Klosterneuburg zeigt, wie es gehen könnte
Bei der angeregten Publikumsdiskussion ging es vorrangig um die Flüchtlinge in der Magdeburgkaserne und die potentielle weitere Zwischennutzung der Kaserne als Flüchtlingsquartier, was die anwesenden BürgerInnen sehr befürworten würden. Auch die Flüchtlinge selbst meldeten sich zu Wort: „Ich hatte ein gutes Leben in meiner Heimat und einen guten Job. Ich bin Journalist, mein Sitznachbar hier ist Anwalt, wir können auch etwas beitragen in Österreich, wenn man uns lässt. Wir sind sehr dankbar für die gute Aufnahme hier in Klosterneuburg“, so ein junger Mann aus dem Irak, der vor dem IS flüchten musste. Eines der angesprochenen Probleme ist die drohende Abschiebung nach Ungarn aufgrund des Dublin-Abkommens. „Schicken Sie mir eine Liste der Betroffenen, ich werde versuchen, mich in der Sache einzusetzen“, versprach Vizebürgermeister Richard Raz. Doris Schulz, zuständig für Flüchtlingsagenden im Land NÖ konnte ebenso zahlreiche Fragen der BürgerInnen zum Asylwesen klären.

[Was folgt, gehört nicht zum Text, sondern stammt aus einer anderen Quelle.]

(** * OnyLogger: a shallow embedding of the logger package and its properties

    The development follows the layout of the Go file: the logging flags and
    the leveled logging functions ([logMessage], [slogMessage] and their
    wrappers), the two prompt readers ([UserInput], [MUserInput]), the spinner
    and the option selector ([initialModel], [Update], [SelectOption]).

    Go strings are byte strings, so [string] (a list of [ascii]) is used as
    it is; the emoji constants are the UTF-8 bytes of the source literals.
    Go's [int] is modelled by [Z]: the cursor moves by one under its guards
    and the widths are those of a terminal, far from the bounds of [int]. *)

From Stdlib Require Import ZArith Ascii String List Lia.
From stdpp Require Import base option list strings gmap fin_maps.
From Equations Require Import Equations.

Local Open Scope string_scope.
Local Open Scope Z_scope.

(** ** The world the logger writes to *)

(** The three package-level flags. *)
Record Flags := mkFlags {
  DebugEnabled : bool;
  ColorsEnabled : bool;
  SuppressOutput : bool
}.

(** Initial values of the flags, as declared in the source. *)
Definition default_flags : Flags :=
  {| DebugEnabled := false; ColorsEnabled := true; SuppressOutput := false |}.

(** What the package emits.  [LogPrintln s] is a call [log.Println] that
    renders to the text [s] (the standard logger ends it with a newline);
    [FmtPrint s] is a call [fmt.Print] writing [s] to standard output. *)
Inductive Output :=
| LogPrintln (line : string)
| FmtPrint (text : string).

(** The world: the flags, the clock and the output written so far (oldest
    first).  [clock n] is the rendering of the [n]-th reading of
    [time.Now()] under the layout "2006-01-02 15:04:05". *)
Record World := mkWorld {
  flags : Flags;
  clock : nat -> string;
  ticks : nat;
  out : list Output
}.

(** A state monad over the world. *)
Definition M (A : Type) : Type := World -> A * World.

Definition ret {A} (a : A) : M A := fun w => (a, w).

Definition bind {A B} (m : M A) (k : A -> M B) : M B :=
  fun w => let (a, w') := m w in k a w'.

Notation "'do' x <- m ; k" := (bind m (fun x => k))
  (at level 10, x name, m at level 100, k at level 200,
   format "'[v' 'do'  x  <-  m ; '/' k ']'").
Notation "'run' m ; k" := (bind m (fun _ => k))
  (at level 10, m at level 100, k at level 200,
   format "'[v' 'run'  m ; '/' k ']'").

Definition get_flags : M Flags := fun w => (flags w, w).

(** [time.Now().Format("2006-01-02 15:04:05")]. *)
Definition time_Now_Format : M string :=
  fun w => (clock w (ticks w),
            {| flags := flags w; clock := clock w; ticks := S (ticks w); out := out w |}).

„ZusammenReden“ und „Kompa“ sind Projekte der Caritas Wien (Missing Link). „Kompa“ wird vom Bundesministerium für Inneres und Speiser Labors gefördert sowie durch Spenden unterstützt.  „ZusammenReden“ wird gefördert vom Land Niederösterreich, dem Bundesministerium für Europa, Integration und Äußeres, dem Bundesministerium für Bildung und Frauen sowie den Gemeinden Korneuburg, St. Andrä-Wördern, Neunkirchen und Wiener Neustadt.

Der nächste Diskussionsabend der „ZusammenReden“- Reihe findet in St. Andrä-Wördern zum Thema „Partizipation und Zusammenleben“ am 18. Juni um 19.00 Uhr im „ÖJAB-Haus“, Hauptstraße 2 in Greifenstein statt.